In news that will surprise absolutely nobody, cities the world over are experiencing massive pressures to keep up with the times — policy and the public are pressuring for changes to economic, environmental, social, and technological issues. These pressures, and the changes being made as a result, are helping cities develop “smarter” technologies and policies that are driving rapid growth and change in the energy landscape.
This, according to a new White Paper published by Navigant Research, which explores the critical issues facing cities and energy utilities as they develop energy policies to suit the ever-shifting 21st century.

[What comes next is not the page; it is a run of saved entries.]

(* ===== verification/CJsonParseMemory.v ===== *)
(** * Parsing JSON in memory (src/libs/cJSON.c)

    The parser of cJSON.c with the blocks it allocates, links and frees, over
    the functions of CJson.v that only read the text.  A function returns its
    [cJSON_bool]; the buffer and the memory are the state. *)
From S2P Require Import Prelude.
From S2P Require Import CLib.
From S2P Require Import Exceptions.
From S2P Require Import CFloat.
From S2P Require Import CJson.
From S2P Require Import Drivers.
From S2P Require Import HeapLogic.
From S2P Require Import CJsonMemory.

(** ** Definitions *)

Abbreviation MP := (stM exn (parse_buffer * gmap loc block)).

(** A part that only reads the text: [None] where it fails. *)
Definition on_buffer {A} (m : P A) : MP (option A) := fun s =>
  let '(b, r) := m (fst s) in
  ((b, snd s), match r with Ret a => Ret (Some a) | Throw _ => Ret None | Undef => Undef end).

(** One that does not fail. *)
Definition buffer {A} (m : P A) : MP A := a ← on_buffer m; lift (deref a).

Definition in_memory {A} (m : Mem A) : MP A := fun s =>
  let '(h, r) := m (snd s) in ((fst s, h), r).

(** *** Numbers and strings *)

Section Parser.
Context {alloc : Allocator block}.

Definition mem_parse_number (item : ptr) : MP bool :=
  number ← on_buffer (parse_number cJSON_New_Item);
  match number with
  | None => mret false
  | Some i =>
      in_memory (set_node item (fun n => with_type cJSON_Number (with_number (valueint i) (valuedouble i) n)));;
      mret true
  end.

Definition mem_string_fail (input_pointer : nat) : MP bool := buffer (set_offset input_pointer);; mret false.

Definition mem_parse_string (item : ptr) : MP bool :=
  b ← buffer get;
  let start := offset b in
  let input_pointer := (start + 1)%nat in
  q ← buffer (read_at 0);
  if negb (Ascii.eqb q "034") then mem_string_fail input_pointer else
  r ← buffer (scan_string (S (blength b)) input_pointer 0);
  match r with
  | None => mem_string_fail input_pointer
  | Some (input_end, skipped_bytes) =>
      if (blength b <=? input_end)%nat then mem_string_fail input_pointer else
      close ← buffer (read_abs input_end);
      if negb (Ascii.eqb close "034") then mem_string_fail input_pointer else
      let allocation_length := (input_end - start - skipped_bytes)%nat in
      let size := (allocation_length + 1)%nat in
      output ← in_memory (allocate size (Chars []));
      if is_null output then mem_string_fail input_pointer else
      out ← on_buffer (unescape (S (blength b)) size input_end input_pointer []);
      match out with
      | None => in_memory (deallocate output);; mret false
      | Some out =>
          buffer (push size out [NUL]);;
          in_memory (store output (Chars out));;
          in_memory (set_node item (with_type cJSON_String));;
          in_memory (set_node item (with_valuestring output));;
          buffer (set_offset (input_end + 1));;
          mret true
      end
  end.

(** *** Values *)

(** A new item at the end of the list from [head] to [current]: the list and
    its last item, or nothing when there is no memory for it. *)
Definition mem_append_item (head current : ptr) : MP (option (ptr * ptr)) :=
  new_item ← in_memory mem_New_Item;
  if is_null new_item then mret None
  else if is_null head then mret (Some (new_item, new_item))
  else
    in_memory (set_node current (with_next new_item));;
    in_memory (set_node new_item (with_prev current));;
    mret (Some (head, new_item)).

Section Containers.
Variable mem_parse_value : ptr → MP bool.

(** The loops give the head of the list, and whether they went through. *)
Fixpoint mem_array_loop (fuel : nat) (head current : ptr) : MP (ptr * bool) :=
  match fuel with
  | O => lift Undef
  | S f =>
      appended ← mem_append_item head current;
      match appended with
      | None => mret (head, false)
      | Some (head, current_item) =>
          buffer (advance 1);;
          buffer buffer_skip_whitespace;;
          parsed ← mem_parse_value current_item;
          if negb parsed then mret (head, false) else
          buffer buffer_skip_whitespace;;
          comma ← buffer (looking_at ",");
          if (comma : bool) then mem_array_loop f head current_item else mret (head, true)
      end
  end.

Definition mem_object_entry (current_item : ptr) : MP bool :=
  buffer (advance 1);;
  buffer buffer_skip_whitespace;;
  parsed ← mem_parse_string current_item;
  if negb parsed then mret false else
  buffer buffer_skip_whitespace;;
  in_memory (set_node current_item (fun n => with_string (n_valuestring n) n));;
  in_memory (set_node current_item (with_valuestring None));;
  colon ← buffer (looking_at ":");
  if negb colon then mret false else
  buffer (advance 1);;
  buffer buffer_skip_whitespace;;
  parsed ← mem_parse_value current_item;
  if negb parsed then mret false else
  buffer buffer_skip_whitespace;;
  mret true.

Fixpoint mem_object_loop (fuel : nat) (head current : ptr) : MP (ptr * bool) :=
  match fuel with
  | O => lift Undef
  | S f =>
      appended ← mem_append_item head current;
      match appended with
      | None => mret (head, false)
      | Some (head, current_item) =>
          parsed ← mem_object_entry current_item;
          if negb parsed then mret (head, false) else
          comma ← buffer (looking_at ",");
          if (comma : bool) then mem_object_loop f head current_item else mret (head, true)
      end
  end.

(** From the opening bracket to the exits [success] and [fail]. *)
Definition mem_container (closing : ascii) (jt : Z) (items : nat → ptr → ptr → MP (ptr * bool)) (item : ptr) : MP bool :=
  buffer (advance 1);;
  buffer buffer_skip_whitespace;;
  empty ← buffer (looking_at closing);
  '(head, success) ←
    (if (empty : bool) then mret (None, true)
     else
       ok ← buffer (can_access_at_index 0);
       if negb ok then buffer retreat;; mret (None, false) else
       buffer retreat;;
       b ← buffer get;
       '(head, success) ← items (S (blength b - offset b)) None None;
       if negb success then mret (head, false) else
       fin ← buffer (looking_at closing);
       mret (head, fin));
  if negb success then
    in_memory (when (negb (is_null head)) (mem_cJSON_Delete head));;
    mret false
  else
    b ← buffer get;
    buffer (match depth b with O => undef | S d => set_depth d end);;
    in_memory (set_node item (with_type jt));;
    in_memory (set_node item (with_child head));;
    buffer (advance 1);;
    mret true.

Definition mem_parse_array (item : ptr) : MP bool :=
  b ← buffer get;
  if (CJSON_NESTING_LIMIT <=? depth b)%nat then mret false else
  buffer (set_depth (S (depth b)));;
  c ← buffer (read_at 0);
  if negb (Ascii.eqb c "[") then mret false else
  mem_container "]" cJSON_Array mem_array_loop item.

Definition mem_parse_object (item : ptr) : MP bool :=
  b ← buffer get;
  if (CJSON_NESTING_LIMIT <=? depth b)%nat then mret false else
  buffer (set_depth (S (depth b)));;
  ok ← buffer (looking_at "{");
  if negb ok then mret false else
  mem_container "}" cJSON_Object mem_object_loop item.

End Containers.

Fixpoint mem_parse_value (fuel : nat) (item : ptr) : MP bool :=
  match fuel with
  | O => lift Undef
  | S f =>
      null ← buffer (literal #"null");
      if (null : bool) then
        in_memory (set_node item (with_type cJSON_NULL));; buffer (advance 4);; mret true
      else
      false_ ← buffer (literal #"false");
      if (false_ : bool) then
        in_memory (set_node item (with_type cJSON_False));; buffer (advance 5);; mret true
      else
      true_ ← buffer (literal #"true");
      if (true_ : bool) then
        in_memory (set_node item (with_type cJSON_True));;
        in_memory (set_node item (fun n => with_number 1 (n_valuedouble n) n));;
        buffer (advance 4);; mret true
      else
      str_ ← buffer (looking_at "034");
      if (str_ : bool) then mem_parse_string item else
      num ← buffer (at_char (fun c => Ascii.eqb c "-" || is_digit c));
      if (num : bool) then mem_parse_number item else
      arr ← buffer (looking_at "[");
      if (arr : bool) then mem_parse_array (mem_parse_value f) item else
      obj ← buffer (looking_at "{");
      if (obj : bool) then mem_parse_object (mem_parse_value f) item else
      mret false
  end.

(** *** Entry points *)

(** The part of [cJSON_ParseWithOpts] that may go to [fail]. *)
Definition mem_parse_document (require_null_terminated : bool) (item : ptr) : MP bool :=
  started ← on_buffer (skip_utf8_bom;; buffer_skip_whitespace);
  match started with
  | None => mret false
  | Some _ =>
      parsed ← mem_parse_value parse_fuel item;
      if negb parsed then mret false else
      if require_null_terminated then
        buffer buffer_skip_whitespace;;
        b ← buffer get;
        if (blength b <=? offset b)%nat then mret false else
        c ← buffer (read_at 0);
        mret (Ascii.eqb c NUL)
      else mret true
  end.

(** The item, [*return_parse_end] and [global_error.position]. *)
Definition mem_ParseWithOpts (value : option str) (require_null_terminated : bool) : Mem (ptr * nat * nat) := fun h =>
  match value with
  | None => (h, Ret (None, 0, 0))
  | Some v =>
      let text := c_str v ++ [NUL] in
      let buffer := {| content := text; blength := length text; offset := 0; depth := 0 |} in
      let '((b, h), r) :=
        (item ← in_memory mem_New_Item;
         if is_null item then mret None else
         parsed ← mem_parse_document require_null_terminated item;
         if (parsed : bool) then mret item else in_memory (mem_cJSON_Delete item);; mret None) (buffer, h) in
      (h, item ← r;
          Ret (if is_null item then (None, pr_end (parse_failed b), pr_error (parse_failed b))
               else (item, offset b, 0)))
  end.

Definition mem_Parse (value : str) : Mem ptr := r ← mem_ParseWithOpts (Some value) false; mret (fst (fst r)).

(** *** A reply *)

(** [CCnamHttpDriver::parse] (drivers/CnamHttpDriver.cpp): the text it puts in
    the request; [j] is deleted at every exit, by its [unique_ptr]. *)
Definition mem_cnam_parse (response : ptr) (data : str) : Mem str :=
  j ← mem_Parse (c_str data);
  match j with
  | None => lift (throw_driver #"failed to parse reply JSON" [])
  | Some _ =>
      n ← get_node j;
      if negb (n_type n =? cJSON_Object)%Z then
        mem_cJSON_Delete j;; lift (throw_driver #"expected JSON object in reply" [])
      else
        s ← (fun h => mem_wrap_reply (3 + size h) j response h);
        s ← lift (deref s);
        mret (c_str s)
  end.
End Parser.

“Cities around the world are recognizing the importance of – and the opportunities offered by – changes in energy infrastructure and energy markets,” says Eric Woods, research director with Navigant Research. “In addition to being the focus of extensive smart grid pilots, cities are becoming increasingly proactive in terms of the targets they are setting for their utilities to shift from fossil fuel to renewable energy, and are encouraging local generation on both the residential and commercial level.”
According to Navigant’s press release accompanying the publication of the White Paper, “support for renewable generation by city authorities places increased pressure on utilities to deliver an infrastructure that can integrate these new resources in a manageable way.” As a result, grid reinforcement is often required to support the new resources. Navigant, however, suggests that these issues can sometimes be offset by the wider use of smart technologies, such as smart grids, “for both network management and demand management initiatives.”

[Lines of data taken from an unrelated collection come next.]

(** A part that may fail. *)
Lemma refines_try b (m : P A) (k : A → P C) (K : option A → MP D) (ok : C → D → assertion) (ko : D → assertion) X :
  (∀ a b', m b = (b', Ret a) → X ⊢ refines b' (k a) (K (Some a)) ok ko) →
  (∀ b' e, m b = (b', Throw e) → X ⊢ bwp b' (K None) (fun b'' r => unless_failed b' b'' (ko r) (ko r))) →
  X ⊢ refines b (m ≫= k) (on_buffer m ≫= K) ok ko.
Proof.
  intros Hk Hf. unfold refines, mbind at 1, stM_mbind, stM_bind.
  destruct (m b) as [b' [a|e|]] eqn:E; [| |by iIntros "_"].
  - specialize (Hk a b' eq_refl). unfold refines in Hk.
    destruct (k a b') as [b'' [c|e|]]; [| |by iIntros "_"];
      iIntros "H"; iApply bwp_bind; (iApply bwp_on_buffer; [exact E|done|]); by iApply Hk.
  - iIntros "H"; iApply bwp_bind; (iApply bwp_on_buffer; [exact E|done|]); by iApply Hf.
Qed.

(** A step on the memory only. *)
Lemma refines_memory b (m : P C) (M : Mem B) (K : B → MP D) (ok : C → D → assertion) (ko : D → assertion) :
  mwp M (fun r => refines b m (K r) ok ko) ⊢ refines b m (in_memory M ≫= K) ok ko.
Proof.
  unfold refines. destruct (m b) as [b' [c|e|]]; [| |by iIntros "_"]; iIntros "H"; iApply bwp_bind; by iApply bwp_memory.
Qed.

(** A call. *)
Lemma refines_call b (m : P A) (k : A → P C) (M : MP B) (K : B → MP D) (ok' : A → B → assertion) (ko' : B → assertion) (ok : C → D → assertion) (ko : D → assertion) :
  refines b m M ok' ko' ∗
  ((∀ a b' r, pure (m b = (b', Ret a)) -∗ ok' a r -∗ refines b' (k a) (K r) ok ko) ∧
   (∀ b' r, ko' r -∗ bwp b' (K r) (fun b'' r' => pure (b'' = b') ∗ ko r')))
  ⊢ refines b (m ≫= k) (M ≫= K) ok ko.
Proof.
  unfold refines, mbind at 1, stM_mbind, stM_bind. destruct (m b) as [b' [a|e|]] eqn:E; [| |by iIntros "_"].
  - iIntros "[HM HK]".
    destruct (k a b') as [b'' [c|e|]] eqn:Ek; [| |by iClear "HM HK"]; iApply bwp_bind; iApply bwp_wand; iFrame "HM";
      iIntros (b0 r) "[[-> Hr]|[%Hm Hr]]".
    1, 3: (iDestruct "HK" as "[HK _]"; iSpecialize ("HK" $! a b'); rw Ek; by iApply ("HK" with "[//]")).
    all: iDestruct "HK" as "[_ HK]"; iApply bwp_wand; (iSplitL; [by iApply "HK"|]); iIntros (b1 r') "[_ H]"; iRight; by iFrame.
  - iIntros "[HM [_ HK]]". iApply bwp_bind; iApply bwp_wand; iFrame "HM". iIntros (b0 r) "[[-> Hr]|[%Hm Hr]]";
      iApply bwp_wand; (iSplitL; [by iApply "HK"|]); iIntros (b1 r') "[-> H]"; [by iLeft; iFrame|iRight; by iFrame].
Qed.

According to the White Paper, Smart Cities and the Energy Cloud (available free with login), a smart city is defined “as the integration of technology into a strategic approach to sustainability, citizen well-being, and economic development.”
Developing these three areas — sustainability, citizen well-being, and economic development — requires an integrated energy strategy. The authors of the report going so far as to label it a “crucial factor” to such improvement.
The White Paper concludes that investments into an integrated energy strategy can help a number of issues, such as enabling community-based programs for energy monitoring, improving energy efficiency, and more, while the utilities own improvements — such as deploying smart meter and smart grids — can enable a “closer engagement with communities, individual consumers, and businesses.”
In April of 2013 a report published by GBI Research found that the smart city and smart homes markets are expected to double between 2012 and 2017 (as seen in the graph below).
Later that same year, Enrique Peñalosa, former mayor of Bogotá, Colombia, speaking at TEDCity2.0, claimed that public/mass transport is a necessity to building the smarter cities of the future. Clearly, smart cities must incorporate smarter technologies and innovation in many sectors of society.
Regardless of what form smart cities take, the pressures created by the widespread deployment of clean and renewable energies, as well as growing public demand for energy efficiency and better energy policies, will all combine to force the issue sooner, rather than later.